Managing “digital assets” is the latest frontier in Estate Planning and Trust and Estate Administration. Who can manage your Facebook profile if you are incapacitated? After your death, do you want your executor to have access to your emails? And if you are a fiduciary, such as an agent under a power of attorney or a guardian, executor, or administrator, what are your duties with respect to digital assets?
New Hampshire has now provided a framework for answering these questions in a new law called the Revised Uniform Fiduciary Access to Digital Assets Act (RUFADAA). RUFADAA is a uniform law currently enacted in 41 other states and the U.S. Virgin Islands. New Hampshire has adopted the model act in all relevant parts, and the law took effect on June 25, 2019.
New Hampshire residents who use email or social media or have other types of digital assets will need to think carefully about their preferred options under the RUFADDA and may need to take action to ensure their wishes are fulfilled. As a default, upon proper request, fiduciaries can receive a “catalogue” of email communications and will also receive digital assets other than email contents. (A “catalogue” of emails shows the date, time and email address of emails sent and received, but not the content of emails.) To avoid the default, users must act to prohibit disclosure of the catalogue of their electronic communications and their digital assets. Those users who would like their executors or Agents to have access to the contents of their email under this procedure must act to consent for their email contents to be disclosed.

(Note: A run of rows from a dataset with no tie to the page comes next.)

(* ===== verification/ScenarioApp.v ===== *)
(** * Scenario use-cases ([internal/app/scenarioapp])

    Scenarios, their files and their declarative requests, the content
    fingerprint a capacity profile is checked against, and the edit history:
    every write first captures the current state as a version, and a restore
    rewinds to one.  With it the in-memory version store
    ([internal/ports/fake/versionstore.go]).  The YAML codec and SHA-256 are
    parameters; importing a JMeter plan is not modelled. *)
From Stdlib Require Import Ascii.
From S2P Require Import Prelude Errors GoStrings LoadProfile Taurus Scenario Execution Criteria Compile.
From S2P Require Import Reservation Quota RunTable Store Cluster ExecutionApp.
Import Scenario.Project Scenario.Scenario.

(** ** The version store *)
Record ScenarioSnapshot := mkSnapshot {
  sn_ID : Z; sn_Name : string; sn_ProjectID : Z; sn_Kind : string; sn_Engine : string;
  sn_TenantID : option Z; sn_CreatedBy : string; sn_UpdatedBy : string; sn_CreatedTime : time;
  sn_IsTemplate : bool; sn_TemplateName : string; sn_TestFile : string; sn_Data : list string;
  sn_Requests : string
}.
Record ScenarioVersionMeta := mkVersionMeta {
  vm_ID : Z; vm_ScenarioID : Z; vm_Version : Z; vm_CreatedTime : time; vm_CreatedBy : option string
}.
Record ScenarioVersion := mkVersion { sv_Meta : ScenarioVersionMeta; sv_Snapshot : ScenarioSnapshot }.
Record VersionStore := mkVersionStore {
  vs_versions : gmap Z (list ScenarioVersion);
  vs_seq : Z;
  vs_nextNum : gmap Z Z;
  vs_AppendErr : option error;
  vs_ListErr : option error;
  vs_GetErr : option error
}.
Definition NewVersionStore : VersionStore := mkVersionStore ∅ 0 ∅ None None None.

Definition AppendScenarioVersion (now : time) (scenarioID : Z) (snapshot : ScenarioSnapshot)
    (createdBy : string) : M VersionStore error Z := λ s,
  match vs_AppendErr s with
  | Some e => (Err e, s)
  | None =>
      let actor := if bool_decide (createdBy = "") then None else Some createdBy in
      let id := vs_seq s + 1 in
      let version := default 0 (vs_nextNum s !! scenarioID) + 1 in
      let v := mkVersion (mkVersionMeta id scenarioID version now actor) snapshot in
      (Ok version,
       mkVersionStore
         (<[scenarioID := default [] (vs_versions s !! scenarioID) ++ [v]]> (vs_versions s)) id
         (<[scenarioID := version]> (vs_nextNum s)) None (vs_ListErr s) (vs_GetErr s))
  end.

Definition newer (a b : ScenarioVersionMeta) : Prop := vm_Version b <= vm_Version a.
#[global] Instance newer_dec a b : Decision (newer a b).
Proof. unfold newer. apply _. Defined.
Definition ListScenarioVersions (scenarioID : Z) (s : VersionStore) :
    result error (list ScenarioVersionMeta) :=
  match vs_ListErr s with
  | Some e => Err e
  | None => Ok (merge_sort newer (reverse (sv_Meta <$> default [] (vs_versions s !! scenarioID))))
  end.
Definition find_version (version : Z) (l : list ScenarioVersion) : option ScenarioVersion :=
  List.find (λ v, vm_Version (sv_Meta v) =? version) l.
Definition GetScenarioVersion (scenarioID version : Z) (s : VersionStore) :
    result error ScenarioVersion :=
  match vs_GetErr s with
  | Some e => Err e
  | None => match find_version version (default [] (vs_versions s !! scenarioID)) with
            | Some v => Ok v
            | None => Err ErrScenarioVersionNotFound
            end
  end.
(** Reservations on each cluster; a refusal releases what was reserved. *)
Definition reserve_clusters (tenantID units : Z) (start end_ : time) (executionID : Z)
    (clusters : list string) : M W error unit :=
  for_each clusters (λ cluster,
    r ← attempt (Reserve Stop now tenantID cluster units start end_ executionID);
    match r with
    | Err e => _ ← ignore (Release executionID); throw e
    | Ok _ => mret tt
    end).

(** [MarkScenarioRunning] for every scenario; the number that failed. *)
Fixpoint mark_all (executionID : Z) (scenarios : list Entry) (failed : nat) : M W error nat :=
  match scenarios with
  | [] => mret failed
  | ep :: rest =>
      r ← attempt (on_runs (MarkScenarioRunning now executionID (ScenarioID ep)));
      mark_all executionID rest (match r with Ok _ => failed | Err _ => S failed end)
  end.

Context (ParseQuantity : string → option Quantity).

(** Everything [Trigger] checks before it reserves or writes anything. *)
Definition trigger_checks (executionID : Z) : M W error (Execution * list Entry) :=
  coll ← try_store (GetExecution executionID);
  frozen ← read_store (IsFrozen now (exe_ProjectID coll) executionID);
  _ ← match (frozen : option string) with
      | Some campaignName => throw (ErrCampaignFrozen campaignName)
      | None => mret tt
      end;
  scenarios ← read_store (LoadProfileFor executionID);
  _ ← ensureTestFiles scenarios;
  run ← currentRunOf executionID;
  let refs := planRefs scenarios in
  status ← executionStatusAcross coll executionID refs;
  _ ← (if IsFanOut coll then requireEveryClusterReady coll executionID refs else mret tt);
  let ec := profile_of scenarios in
  _ ← lift (CanTrigger (DerivePhase (es_PoolSize status) (is_running run)) ec
              (es_PoolSize status));
  orphans ← read_store (λ s, OrphanCompletions executionID (st_runs s));
  _ ← guard (negb (bool_decide (orphans = [])))
        (EnginesFinishedError (Z.of_nat (length orphans)));
  mret (coll, scenarios).

Definition trigger_reserve (coll : Execution) (executionID : Z) (scenarios : list Entry) :
    M W error unit :=
  match exe_TenantID coll with
  | None => mret tt
  | Some tenantID =>
      let ec := profile_of scenarios in
      units ← lift (engineEquivalents ParseQuantity (exe_CPU coll) (exe_Memory coll)
                      (TotalEngines ec));
      let end_ := time_Add now (LongestDurationSeconds ec *w second) in
      reserve_clusters tenantID units now end_ executionID (Clusters coll)
  end.

Definition trigger_start (coll : Execution) (executionID : Z) (scenarios : list Entry) :
    M W error unit :=
  correlationID ← try_store (PendingCorrelationID executionID);
  runID ← on_runs (StartRun now executionID correlationID);
  _ ← upd_store (TouchActivity now executionID);
  _ ← snapshotConfigs runID scenarios;
  failed ← mark_all executionID scenarios 0;
  _ ← (if bool_decide (failed = length scenarios)
       then upd_runs (StopRun now executionID) else mret tt);
  _ ← guard (bool_decide (failed ≠ 0%nat)) (ErrTrigger failed);
  proj ← attempt (try_store (GetProject (exe_ProjectID coll)));
  match proj with
  | Err _ => mret tt
  | Ok proj =>
      let ec := profile_of scenarios in
      ignore (on_store (StartLaunch now executionID (prj_Owner proj)
                (fanOutEngines (TotalEngines ec) coll) (VirtualUsers ec)))
  end.

Definition Trigger (executionID : Z) : M W error unit :=
  cs ← trigger_checks executionID;
  let '(coll, scenarios) := (cs : Execution * list Entry) in
  _ ← trigger_reserve coll executionID scenarios;
  trigger_start coll executionID scenarios.
End service.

Those serving as executors, administrators, trustees, guardians, or Agents need to be aware that their duties include managing digital assets.
One effect of this “modernization” is that a validly executed will in New Hampshire may not be the last word on digital asset access or distribution. Under the RUFADDA, a digital assets custodian such as Google or Facebook can choose to provide users with an “online tool” to manage digital assets. If that online tool allows the user to modify or delete a direction at any time, then those directions control – overriding instructions provided in a will.
Facebook, Google, and other large internet companies have supported the RUFADDA as a way to bring uniformity to how states handle digital assets. Custodians of digital assets have “sole discretion” to give fiduciaries full or partial access to user accounts, or copies of records, and may charge a reasonable administrative charge for the disclosures. Digital assets owned by an employer are exempted from disclosure, as is protected health information.